Linaro Forgeは、プログラム開発者用のツールです。最新のコンパイラやC++規格からIntel、64ビットArm、AMD、OpenPOWER プロセッサーと、Nvidia GPU に対応し、複数のサーバーや様々な HPC アーキテクチャ上で正しい結果を得るために信頼性が高く最適化されたコードを構築します。Linaro Forgeは、高性能アプリケーションのデバッグ時間を短縮する主要なデバッガーであるLinaro DDTと、C/C++/Fortran ネイティブおよび Python HPCコード全体で貴重な最適化アドバイスを提供する信頼のパフォーマンスプロファイラーであるLinaro MAP、高度なレポート機能を持つLinaro Performance Reportsの3つのツールで構成されています。
Linaro Forge は Arm Forge から変わることなく、インテルや AMD、64bit Arm、OpenPOWER プロセッサーと Nvidia GPU に対応したハイパフォーマンスコンピューティング向けの性能解析ツール (Linaro MAP) とデバッガー (Linaro DDT) を提供します。
Linaro Forge のためにソースコードの変更は必要ありません。GPU や Python にも対応した Linaro MAP は、パフォーマンス問題が生じているソースコード行と原因を特定することができます。また、新しい設計のデバッガーである Linaro DDT はグラフィカルなインターフェースでマルチプロセスやマルチスレッドの中にある発見しづらいバグも素早く自動的に特定することができます。Linaro Forge を使用することで演算処理を高速化し、要する時間や電力を最小化することができます。
Linaro は英国にて 2010 年からArm 向けのオープンソースソフトウェア開発を推進してきた非営利組織です。Arm Forge (それ以前は Allinea Forge) のチームは 2023 年に前身の Arm から Linaro に移りました。Forge 製品は今後も同様のサービスと機能が Linaro から提供されます。
Linaro Forge をインストールしたシステムに SSH などで接続し、コマンドラインまたはWidows などにインストールした Linaro Forge Remote Client から解析およびデバッグを実行することができます。性能解析の場合、結果はファイルとして生成され、後からも Linaro Forge Remote Client などで確認することができます。

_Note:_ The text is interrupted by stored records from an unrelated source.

(** Overwriting the value through the entry. *)
Lemma assign_refines k v e s :
  wf s -> entries s !! k = Some e ->
  let s' := with_dict (with_used s (u64 (used_memory_ s - zlen (value e) + zlen v)))
              (kt_assign k (mkEntry v (lru_pos e) (slot_pos e)) (dict_ s)) in
  refines s s' ([], mkKeySpace (<[k := v]> (vals (abstract s))) (ttls (abstract s))
                      (recency (abstract s))).
Proof.
  intros W He s'.
  destruct (kt_assign_law k (mkEntry v (lru_pos e) (slot_pos e)) _ (wf_dict _ W)) as [Hw Hm];
    [by eexists|].
  destruct (nodes_assign _ _ _ v He) as [Hlru Hslot].
  split; [|..|done|by rewrite app_nil_r].
  - destruct W as [W1 W2 W3 W4 W5 W6 W7 W8 W9].
    split; unfold entries, deadlines, slot; simpl; rewrite ?Hm; try done.
    + intros k' H. apply lookup_insert_is_Some'. right. by apply W3.
    + by rewrite W4, Hlru.
    + intros i. by rewrite Hslot, <-W6.
    + intros k' e' [(<- & <-)|[_ H]]%lookup_insert_Some; [exact (W8 k e He)|by eapply W8].
    + rewrite W9, (total_cost_upd_entry _ _ _ e) by done. simpl.
      set (c := total_cost _ _). replace (u64 c - _ + _) with (u64 c + (zlen v - zlen (value e)))
        by lia.
      rewrite u64_add_l. unfold c, entries, deadlines. f_equal. lia.
  - unfold abstract, entries, deadlines, lru_keys. simpl. by rewrite Hm, fmap_insert.
Qed.

(** Linking a key the store does not have. *)
Definition linked (s : Store T) (k v : bytes) : Store T :=
  let s := with_used s (u64 (used_memory_ s + entry_cost k (zlen v))) in
  let lru_node := next_node_ s in
  let slot_node := S lru_node in
  let s := with_next s (S slot_node) in
  let s := with_lru s ((lru_node, k) :: lru_ s) in
  let h := key_hash_slot k in
  let s := with_slots s (<[h := (slot_node, lru_node) :: slot s h]> (slots_ s)) in
  with_dict s (kt_set k (mkEntry v lru_node slot_node) (dict_ s)).2.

Linaro Forge は Linaro MAP と Linaro DDT、Linaro Performance Reports を含むツールスイートです。スイート製品の Linaro Forge の他に、単体製品の Linaro MAP または Linaro DDT のみを購入することができます。また、追加機能を有する Linaro Forge Ultimate が提供されます。
Linaro Forge のすべての機能に加え、CPU ハードウェア カウンターや、GPU 向けの性能解析とデバッグについてのすべての機能、Custom metrics API を使用することができます。Linaro Performance Reports を含みます。

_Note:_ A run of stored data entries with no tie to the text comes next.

Lemma load_loop_ext q f f' now r rq s r' s' :
  ext q r rq -> (f <= f')%nat -> load_loop f now r s = (None, r', s') ->
  exists rq', load_loop f' now rq s = (None, rq', s') /\ ext q r' rq'.
Proof.
  revert f' r rq s. induction f as [|f IH]; intros f' r rq s He Hf; cbn [load_loop];
    destruct (read_record r) as [rec r1] eqn:E; destruct rec as [e| |k v x]; try done.
  1, 2: intros [= <- <-]; destruct (read_record_ext _ _ _ _ _ He E eq_refl) as (rq1 & Eq & He1);
    exists rq1; destruct f'; cbn [load_loop]; by rewrite Eq.
  destruct f' as [|f']; [lia|].
  destruct (read_record_ext _ _ _ _ _ He E eq_refl) as (rq1 & Eq & He1).
  intros Hl. cbn [load_loop]. rewrite Eq. eapply IH; [done|lia|done].
Qed.

Lemma load_trailer_ext q r rq :
  ext q r rq -> load_trailer r = None -> q <> [] -> load_trailer rq <> None.
Proof.
  intros He. unfold load_trailer. destruct (get_fixed 4 r) as [[v|] r1] eqn:E; [|done].
  destruct (get_fixed_ext _ _ _ _ _ _ He E) as (rq1 & -> & He1).
  rewrite (ext_crc _ _ _ He). destruct (negb _); [done|].
  pose proof (at_eof_spec rq1 (ext_clean' _ _ _ He1)) as Heof.
  rewrite (ext_available _ _ _ He1) in Heof. intros _ Hq.
  destruct (at_eof rq1) as [eof rq2]. simpl in Heof. subst eof.
  rewrite bool_decide_false; [done|]. intros [_ ?]%app_eq_nil. done.
Qed.

(** A file that loads does not load with anything after it. *)
Lemma load_from_ext q r rq s :
  ext q r rq -> q <> [] -> (load_from r s).1 = None -> (load_from rq s).1 <> None.
Proof.
  intros He Hq. unfold load_from.
  destruct (Snapshot.get (length kMagic) r) as [om r1] eqn:E1.
  destruct (bool_decide (om = Some kMagic)) eqn:Em; [|done].
  apply bool_decide_eq_true in Em as ->.
  destruct (get_ext _ _ _ _ _ _ He E1) as (rq1 & -> & He1). rewrite bool_decide_true by done.
  simpl negb. cbv iota. destruct (get_byte r1) as [[v|] r2] eqn:E2; [|done].
  destruct (get_byte_ext _ _ _ _ _ He1 E2) as (rq2 & -> & He2).
  destruct (negb _); [done|]. destruct (now_ms s) as [now s1].
  destruct (load_loop (length (available r2)) now r2 s1) as [[[e|] r3] s2] eqn:E3; [done|].
  assert (Hf : (length (available r2) <= length (available rq2))%nat)
    by (rewrite (ext_available _ _ _ He2), length_app; lia).
  destruct (load_loop_ext _ _ _ _ _ _ _ _ _ He2 Hf E3) as (rq3 & -> & He3).
  cbn [fst]. intros H. by eapply load_trailer_ext.
Qed.
End Snapshot.

Module SnapshotClaims.
Import Store Snapshot.

(** A keyspace whose sizes and deadlines fit the format. *)
Definition storable (ks : KeySpace) : Prop :=
  map_Forall (fun k v => zlen k < 2 ^ 64 /\ zlen v < 2 ^ 64) (vals ks) /\
  map_Forall (fun _ w => 0 <= w < 2 ^ 63) (ttls ks).

(** Whether [k] has not expired by [t]. *)
Definition alive (t : Z) (k : bytes) (ks : KeySpace) : bool := negb (expired t k ks).

Lemma saved_entries s k v x :
  wf s -> (k, v, x) ∈ Store.for_each s <->
  vals (abstract s) !! k = Some v /\ x = default (-1) (ttls (abstract s) !! k).
Proof.
  intros W. rewrite (for_each_perm s W), list_elem_of_fmap. split.
  - intros ([k' v'] & [= -> -> ->] & H%elem_of_map_to_list). done.
  - intros [Hv ->]. exists (k, v). split; [done|]. by apply elem_of_map_to_list.
Qed.

Lemma saved_ok s : wf s -> storable (abstract s) -> Forall entry_ok (saved s).
Proof.
  intros W [Hv Ht]. apply Forall_forall. intros [[k v] x] Hin%list_elem_of_In.
  apply list_elem_of_filter in Hin as [_ [Hk ->]%saved_entries]; [|done].
  destruct (Hv _ _ Hk). split_and!; [done|done| |];
    (destruct (ttls (abstract s) !! k) as [w|] eqn:E; [specialize (Ht _ _ E)|]; simpl in *; lia).
Qed.

Lemma saved_nodup s : wf s -> NoDup (key_of <$> saved s).
Proof.
  intros W. assert (H : NoDup (Store.for_each s)).
  { rewrite (for_each_perm s W). apply NoDup_fmap_2_strong; [|apply NoDup_map_to_list].
    intros [k v] [k' v'] _ _ [= -> -> _]. done. }
  apply NoDup_fmap_2_strong; [|by apply list.NoDup_filter].
  intros [[k v] x] [[k' v'] x'] [_ H1]%list_elem_of_filter [_ H2]%list_elem_of_filter Hk.
  apply saved_entries in H1 as [Hv ->], H2 as [Hv' ->]; [|done..].
  unfold key_of in Hk. simpl in Hk. congruence.
Qed.

Lemma kept_saved s t k v x :
  wf s -> storable (abstract s) ->
  kept t (saved s) k v x <->
  vals (abstract s) !! k = Some v /\ x = default (-1) (ttls (abstract s) !! k) /\
  alive (Z.max (reading s) t) k (abstract s) = true.
Proof.
  intros W [_ Ht]. unfold kept, saved, alive, expired. rewrite list_elem_of_filter, saved_entries by done.
  change (now_ms s).1 with (reading s). unfold skipped. simpl snd.
  destruct (ttls (abstract s) !! k) as [w|] eqn:E; simpl.
  - specialize (Ht _ _ E). simpl in Ht. split.
    + intros [[H1 [H2 ->]] H3]. split_and!; [done|done|]. simpl in H1, H3. lia.
    + intros (H1 & -> & H3). split_and!; [|done|done|]; simpl in *; lia.
  - split; [by intros [[H1 [H2 ->]] H3]|by intros (H1 & -> & _)].
Qed.

Lemma fresh_store_abstract max pol c rng :
  abstract (make (T := HashTable.HashTable) max pol c rng) = mkKeySpace ∅ ∅ [].
Proof. done. Qed.

Lemma load_saved s max pol t rng rs :
  wf s -> storable (abstract s) -> Forall (fun x => x <> RError) rs ->
  let '(res, s') := load (Opened (file_of (saved s)) rs) (make max pol (fun _ => t) rng) in
  res = kOk /\ wf s' /\
  forall k,
    let keep := alive (Z.max (reading s) t) k (abstract s) in
    vals (abstract s') !! k = (if keep then vals (abstract s) !! k else None) /\
    ttls (abstract s') !! k = (if keep then ttls (abstract s) !! k else None).
Proof.
  intros W Hst Hrs. unfold load. set (r := mkReader _ _ _ _). set (s0 := make _ _ _ _).
  pose proof (load_from_spec (saved s) [] r s0) as H. simpl now_ms in H. cbv iota in H.
  destruct H as [Hs Hr].
  { done. }
  { done. }
  { by apply saved_ok. }
  { by rewrite app_nil_r. }
  destruct (load_from r s0) as [err s']. cbn [fst snd] in Hs, Hr.
  rewrite (proj2 Hr eq_refl). subst s'.
  destruct (load_entries_spec t (saved s) (ticked s0)) as (W' & _ & Hv & Ht).
  - apply ticked_refines, make_wf.
  - by intros i.
  - done.
  - by apply saved_nodup.
  - split_and!; [done|exact W'|]. intros k. cbv zeta. split; apply option_eq; intros y.
    + etrans; [apply Hv|]. setoid_rewrite kept_saved; [|done..].
      destruct (alive _ _ _); naive_solver.
    + etrans; [apply Ht|]. setoid_rewrite kept_saved; [|done..].
      destruct Hst as [_ Hst].
      destruct (alive _ _ _) eqn:Ea; [|naive_solver].
      destruct (ttls (abstract s) !! k) as [w|] eqn:E; simpl.
      * specialize (Hst _ _ E). simpl in Hst. split.
        -- intros (_ & v & _ & -> & _). done.
        -- intros [= <-]. split; [lia|].
           destruct (wf_dom _ W k) as [e He]; [by exists w|].
           exists (value e). split_and!; [|done|done].
           exact (eq_trans (vals_lookup s k) (f_equal (fmap value) He)).
      * split; [intros (? & v & _ & -> & _); lia|done].
Qed.

(** C9: a snapshot written with success and loaded into a fresh store brings
    back exactly the keys that have expired neither when it was written nor
    when it is loaded, with their values and deadlines; how the system calls
    split or interrupt the transfer does not matter. *)
Theorem snapshot_round_trip max pol rng h opened synced closed ws file t rs :
  let s := (run (T := HashTable.HashTable) max pol rng h).2 in
  storable (abstract s) ->
  write_file opened synced closed ws s = (true, file) ->
  Forall (fun x => x <> RError) rs ->
  let '(res, s') := load (Opened file rs) (make max pol (fun _ => t) rng) in
  res = kOk /\
  forall k,
    let keep := alive (Z.max (reading s) t) k (abstract s) in
    vals (abstract s') !! k = (if keep then vals (abstract s) !! k else None) /\
    ttls (abstract s') !! k = (if keep then ttls (abstract s) !! k else None).
Proof.
  pose proof (store_run_invariant (T := HashTable.HashTable) max pol rng h) as H.
  destruct (run max pol rng h) as [res s]. destruct H as (W & _). cbv zeta. simpl snd.
  intros Hst Hw Hrs. pose proof (write_file_spec opened synced closed ws s) as Hf.
  rewrite Hw in Hf. destruct Hf as [-> _]; [|done].
  pose proof (load_saved s max pol t rng rs W Hst Hrs) as Hl.
  destruct (load _ _) as [r s']. destruct Hl as (? & _ & ?). done.
Qed.

Definition demo_history : list (Z * op) :=
  [(5, OSet &"a" &"1" false); (5, OSet &"b" &"2" false); (5, OSetExpire &"b" 100);
   (5, OSetExpire &"a" 10)].

Definition demo_store : KvStore := (run 0 kNoEviction [] demo_history).2.

Lemma demo_storable :
  storable (abstract (run (T := HashTable.HashTable) 0 kNoEviction [] demo_history).2).
Proof. unfold storable. apply (bool_decide_unpack _). by vm_compute. Qed.

Definition demo_file : bytes := (write_file true true true [Wrote 3; WIntr] demo_store).2.

Lemma snapshot_round_trip_witness :
  let '(res, s') := load (Opened demo_file [Got 7; RIntr]) (make 0 kNoEviction (fun _ => 20) []) in
  res = kOk /\
  forall k,
    let keep := alive (Z.max (reading demo_store) 20) k (abstract demo_store) in
    vals (abstract s') !! k = (if keep then vals (abstract demo_store) !! k else None) /\
    ttls (abstract s') !! k = (if keep then ttls (abstract demo_store) !! k else None).
Proof.
  apply (snapshot_round_trip 0 kNoEviction [] demo_history true true true [Wrote 3; WIntr] demo_file
           20 [Got 7; RIntr]).
  - exact demo_storable.
  - vm_compute. reflexivity.
  - repeat constructor; done.
Defined.

(** C34: a torn snapshot, any proper prefix of a complete file, is refused by
    the loader. *)
Theorem torn_snapshot_refused max pol rng h opened synced closed ws p q rs store :
  let s := (run (T := HashTable.HashTable) max pol rng h).2 in
  storable (abstract s) ->
  write_file opened synced closed ws s = (true, p ++ q) -> q <> [] ->
  Forall (fun x => x <> RError) rs ->
  exists e, (load (Opened p rs) store).1 = kError e.
Proof.
  pose proof (store_run_invariant (T := HashTable.HashTable) max pol rng h) as H.
  destruct (run max pol rng h) as [res s]. destruct H as (W & _). cbv zeta. simpl snd.
  intros Hst Hw Hq Hrs. pose proof (write_file_spec opened synced closed ws s) as Hf.
  rewrite Hw in Hf. destruct Hf as [Hf _]. specialize (Hf eq_refl).
  set (r := mkReader (mkRFd p rs) [] 0 false). set (rq := mkReader (mkRFd (p ++ q) rs) [] 0 false).
  assert (He : ext q r rq) by by split.
  pose proof (load_from_ext q r rq store He Hq) as Hx.
  pose proof (load_from_spec (saved s) [] rq store (ext_clean' _ _ _ He) eq_refl
                (saved_ok s W Hst)) as Hl.
  simpl now_ms in Hl. cbv iota in Hl. destruct Hl as [_ Hl].
  { rewrite app_nil_r. exact Hf. }
  unfold load. fold r. destruct (load_from r store) as [[e|] s']; [by exists e|].
  exfalso. apply Hx; [done|]. by apply Hl.
Qed.

Lemma torn_snapshot_refused_witness :
  exists e, (load (Opened (take 20 demo_file) []) (make 0 kNoEviction (fun _ => 20) [])).1 = kError e.
Proof.
  apply (torn_snapshot_refused 0 kNoEviction [] demo_history true true true [Wrote 3; WIntr]
           (take 20 demo_file) (drop 20 demo_file) []).
  - exact demo_storable.
  - rewrite take_drop. vm_compute. reflexivity.
  - by vm_compute.
  - constructor.
Defined.

(** RESTORE of a DUMP payload gives the value back. *)
Theorem dump_restore_round_trip value :
  zlen value < 2 ^ 64 -> restore_value (dump_value value) = Some value.
Proof. apply restore_dump. Qed.

Lemma dump_restore_round_trip_witness :
  restore_value (dump_value &"hello") = Some &"hello".
Proof. apply dump_restore_round_trip. by vm_compute. Defined.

クラスターシステム向けのライセンスとシングルノード向けのライセンスがあります。クラスター向けのライセンスは解析プロセス数と GPU 数によるライセンス制です。
Linaro MAP はクラスターシステム向けの性能解析ツールとして、MPI やマルチスレッド環境に対して様々な機能を提供します。これらの機能を使用することでソースコード行レベルで性能問題を確認することができます。
並列化の方法に問題がある場合、通信時間や通信データ量などはわかりやすい形でグラフに現れます。Linaro MAP ではソースコードと合わせて情報を確認することで問題を容易に把握できるようになります。

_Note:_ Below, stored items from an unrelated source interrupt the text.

(** C39: the bound on the deadlines in the first statement is needed.  A server
    that has logged a SET with a deadline and then a PERSIST of the same key
    holds the key, permanently; a start that replays this log after the old
    deadline ends without the key, for every key, value, deadline and clock. *)
Theorem late_replay_loses_key {W} `{SV : Services W} `{KS : !KeyspaceServices W}
    (T T' w : Z) (k v : bytes) (evs : list event) (e0 e1 e2 : Env W)
    (Hrange : 0 <= T < w /\ in_int64 w = true)
    (Hserver : ready T e0 /\ passive_expiry_ (store e0) = false /\ view k (abstract (store e0)) = (None, None) /\
               log e0 = [])
    (Hevents : forallb ordinary evs = true) (Hserved : serve evs e0 = Some e1)
    (Hlog : log e1 = [[&"SET"; k; v; &"PXAT"; to_string w]; [&"PERSIST"; k]])
    (Hstart : ready T' e2 /\ passive_expiry_ (store e2) = false /\ trusted e2 /\
              view k (abstract (store e2)) = (None, None))
    (Hlate : 0 <= T' /\ forall i, w <= clock (store e2) i) :
  view k (abstract (store e1)) = (Some v, None) /\
  view k (abstract (store (replay (log e1) e2))) = (None, None).
Proof.
  destruct Hrange as [[HT Hw] H64], Hserver as (Hr0 & Hp & Hv0 & Hl0), Hstart as (Hr2 & Hp2 & Ht & Hv2).
  destruct Hlate as [HT' Hlate]. split.
  - destruct (tracks_serve T k HT evs e0 e1 Hr0 Hp Hevents Hserved) as [_ _ (l & Hl & _ & Hview)].
    rewrite Hl0 in Hl. simpl in Hl. subst l. rewrite Hlog in Hview.
    unfold view_of, ks_of in Hview. rewrite Hv0 in Hview. rewrite Hview.
    + change (apply_entry k (LPersist k) (apply_entry k (LSetPxat k v (to_string w)) (None, None)) = (Some v, None)).
      cbn [apply_entry]. by rewrite beq_refl.
    + change ((negb (beq k k) || deadline_after T (to_string w)) && true = true).
      unfold deadline_after. rewrite beq_refl, parse_to_string by done. cbn [negb orb]. zlia.
    + done.
  - rewrite Hlog. apply (replay_late T' k HT'); try done; [by unfold view_of, ks_of; rewrite Hv2|lia].
Qed.

Definition demo_persisted : Env bool :=
  default (demo_env 0 false)
    (serve [Command demo_client [&"SET"; &"k"; &"v"; &"PX"; &"100"];
            Command demo_client [&"PERSIST"; &"k"]] (demo_env 1000 false)).

Lemma late_replay_loses_key_witness :
  view &"k" (abstract (store demo_persisted)) = (Some &"v", None) /\
  view &"k" (abstract (store (replay (log demo_persisted) (demo_env 5000 true)))) = (None, None).
Proof.
  refine (late_replay_loses_key 1000 5000 1100 &"k" &"v"
    [Command demo_client [&"SET"; &"k"; &"v"; &"PX"; &"100"]; Command demo_client [&"PERSIST"; &"k"]]
    (demo_env 1000 false) demo_persisted (demo_env 5000 true) _ _ _ _ _ _ _).
  - by vm_compute.
  - split; [by apply demo_ready|by vm_compute].
  - by vm_compute.
  - by vm_compute.
  - by vm_compute.
  - split; [by apply demo_ready|by vm_compute].
  - split; [lia|]. simpl. lia.
Defined.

ノード数が増えると I/O パフォーマンスに問題があると影響が大きくなります。多くの場合、原因が I/O にあるかアプリケーションにあるかハードウェアにあるのかを切り分けるのは難しく、間違った原因に時間を要してしまうことがあります。Arm MAP は、ファイル I/O 帯域幅がどこで使用されているかを正確に示し、過負荷の共有ファイルシステム、貧弱な読み取り/書き込みパターン、さらにはシステムの構成ミスの問題を診断するのに役立ちます。
マルチスレッド コードからパフォーマンスを取得することは困難な場合がありますが、Linaro MAP を使用すると、スレッド同期がサイクルを消費している場所と、スレッドが時間を費やしている場所を簡単に確認できます。
また、各 MPI プロセスからパフォーマンス データを収集し、情報をマージして、パフォーマンス問題が生じているソース行を表示させることができます。
Linaro MAP は CUDA 環境において GPU と CPU を一緒にプロファイリングすることができます。CPU が GPU の完了を待機している個所を特定したり、グローバルメモリアクセスの遅延や、GPU 使用率、GPU 時間や、 GPU 温度を表示せせることができます。
全ノードのメモリ使用量をノード毎、スレッド毎にソース行とともに表示させることができます。メモリ アクセスに費やされた時間を確認することで不適切なメモリーアクセスパターンとキャッシュの使用を簡単に見つけることができます。
インテル CPU および Nvidia GPU に対して電力測定機能を提供します。電力最適化は、同処理において消費電力の削減の可能性を有します。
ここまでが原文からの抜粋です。